Items listed in a dataset
=== Section Start ===

(** [json.dump(token_data, f)] into [hh_token.json]. *)
Definition write_token (token : token_data) (a : auth) : auth :=
  {| token_file := Some token; posted := posted a; console := console a |}.

(** The characters [str.strip()] takes off, among the first 128. *)
Definition is_space (c : ascii) : bool :=
  let n := nat_of_ascii c in
  ((9 <=? n) && (n <=? 13) || (28 <=? n) && (n <=? 32))%nat.

Fixpoint lstrip (s : string) : string :=
  match s with
  | String c s' => if is_space c then lstrip s' else s
  | EmptyString => EmptyString
  end.

Fixpoint rstrip (s : string) : string :=
  match s with
  | String c s' =>
      match rstrip s' with
      | EmptyString => if is_space c then EmptyString else String c EmptyString
      | rest => String c rest
      end
  | EmptyString => EmptyString
  end.

Definition strip (s : string) : string := rstrip (lstrip s).

Section Token.

(** The environment: the application's credentials, the token endpoints
    and what the user types at the prompt. *)
Variables HH_CLIENT_ID HH_CLIENT_SECRET HH_REDIRECT_URI : string.
Variable token_server : nat -> token_request -> token_response.
Variable typed : string.
(** * The claims *)

(** C1, as the program has it.  For a well-formed document the flattener
    returns rows that match, one for one and in order, the emitting nodes
    of the walk, and the path of each row is the chain of its node joined
    by ["/"]: the section key first, then the name of every ancestor node
    from the section root down to the parent, the node's own name left
    out.  Hence a section root that is emitted has the section key as its
    path, and an emitted direct child of a section root has the path
    [key/name-of-the-root]. *)
Theorem path_is_section_key_then_ancestor_names (d : document) :
  well_formed_document d = true ->
  exists rows,
    get_all_child_values d = Ok rows
    /\ Forall2 row_at rows (filter (fun p => emits (snd p)) (document_walk d))
    /\ (forall key root,
          In (key, root) (present_sections d) -> emits root = true ->
          exists r, In r rows /\ row_of r root /\ FlatRecord.path r = key)
    /\ (forall key root c,
          In (key, root) (present_sections d) -> In c (children root) ->
          emits c = true ->
          exists r, In r rows /\ row_of r c
                    /\ FlatRecord.path r = (key ++ "/" ++ label root)%string).
Proof.
  intros Hwf. destruct (get_all_child_values_walk d Hwf) as (rows & E & F).
  exists rows. repeat split; try assumption.
  - intros key root Hin Hem.
    destruct (Forall2_pick_r _ _ _ F ([key], root)) as (r & Hr & Hp & Hrow).
    { apply filter_In. split; [now apply document_walk_root | exact Hem]. }
    exists r. repeat split; try assumption; apply Hrow.
  - intros key root c Hin Hc Hem.
    destruct (Forall2_pick_r _ _ _ F ([key; label root], c)) as (r & Hr & Hp & Hrow).
    { apply filter_In. split; [now apply document_walk_child | exact Hem]. }
    exists r. repeat split; try assumption; apply Hrow.
Qed.
(** * The background recompilation coordinator (optimizing-compiler-thread.cc)

    A shallow embedding of [OptimizingCompilerThread]: the worker loop [Run],
    the compile step [CompileNext], the shutdown handshake [Stop], the
    installer [InstallOptimizedFunctions] and the producer entry point
    [QueueForOptimization].

    Shared memory is a record [State]; every function of the class is a
    function on it that returns an [Outcome].  The worker thread is a
    program counter [WorkerPc] over the shared-memory operations of [Run]
    and [CompileNext], one operation per step.  Memory is sequentially
    consistent.

    The two threads are put together twice.  In [step] and [run] the
    execution thread issues whole calls, each taken as one step, except
    [Stop], which is cut at the wait on the stop semaphore: that is what
    a call does when the worker does not move during it.  In [op_step] and
    [op_run] the calls of the execution thread are cut at their
    shared-memory operations as well ([CallPc]), so that the worker can
    move between any two operations of a call; what is said of a call
    that the worker may interleave, and of the states inside a call, is
    said there.

    The calls into the collaborators ([OptimizeGraph],
    [InstallOptimizedCode], the relocation lock) and the queue and record
    operations are also written to a trace, in the order they happen.

    Not represented: [OS::Ticks], the timing counters and the logger
    (diagnostics only), [OS::Sleep] (time has no effect on the shared
    state) and [SetIsolateThreadLocals].  The debug-only thread-identity
    checks [ASSERT(!IsOptimizerThread())] are set apart ([ThreadCheck]):
    in the two-thread models [Stop], [InstallOptimizedFunctions] and
    [QueueForOptimization] are issued by the execution thread only. *)

From Stdlib Require Import List ZArith Lia Bool Arith.
Import ListNotations.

=== Section End ===

→ Task item: Count how many lines above contain the word "exists". Reply with the number alone.

→ Your response: 6